(** With distinct keys the sorted list does not depend on the order of the input. *)
Lemma sort_by_key_unique l k :
  l ≡ₚ k -> NoDup (key <$> l) -> sort_by_key l = sort_by_key k.
Proof.
  intros Hp Hn.
  assert (Hs : forall l1 l2, StronglySorted key_le l1 -> StronglySorted key_le l2 ->
            l1 ≡ₚ l2 -> NoDup (key <$> l1) -> l1 = l2).
  { clear Hp Hn. intros l1 l2 H1. revert l2.
    induction H1 as [|x l1 Hs1 IH Hx]; intros l2 H2 Hp Hn.
    { by apply Permutation_nil_l in Hp. }
    destruct H2 as [|y l2 Hs2 Hy]; [by apply Permutation_nil_r in Hp|].
    assert (x = y) as <-.
    { assert (y ∈ x :: l1) as Hy1 by (rewrite Hp; left).
      assert (x ∈ y :: l2) as Hx2 by (rewrite <- Hp; left).
      apply elem_of_cons in Hy1 as [Heq|Hy1]; [done|].
      apply elem_of_cons in Hx2 as [Heq|Hx2]; [done|].
      rewrite Forall_forall in Hx, Hy.
      specialize (Hx y Hy1). specialize (Hy x Hx2). unfold key_le in Hx, Hy.
      rewrite (cmp_antisym (key x) (key y)) in Hy.
      assert (E : cmp (key x) (key y) = Eq) by (by destruct (cmp (key x) (key y))).
      apply cmp_eq_iff in E. exfalso. apply NoDup_cons in Hn as [Hn _].
      apply Hn. rewrite E. by apply list_elem_of_fmap_2. }
    f_equal. apply IH; [done|by apply Permutation_cons_inv in Hp|].
    rewrite fmap_cons in Hn. by apply NoDup_cons in Hn as [_ ?]. }
  apply Hs; [apply sort_by_key_sorted..| |].
  - by rewrite !sort_by_key_perm.
  - by rewrite sort_by_key_perm.
Qed.
End sort.

(** ** [BTreeMap] *)
Notation btree K V := (list (K * V)).

Section btree.
Context {K V : Type} `{OrdLaws K}.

→ TASK INSTRUCTIONS
Return the line that contains "- by rewrite !sort_by_key_perm.", along with every line after it in the data above, exactly and with nothing else.

→ ANSWER FOR THIS EXERCISE
  - by rewrite !sort_by_key_perm.
  - by rewrite sort_by_key_perm.
Qed.
End sort.

(** ** [BTreeMap] *)
Notation btree K V := (list (K * V)).

Section btree.
Context {K V : Type} `{OrdLaws K}.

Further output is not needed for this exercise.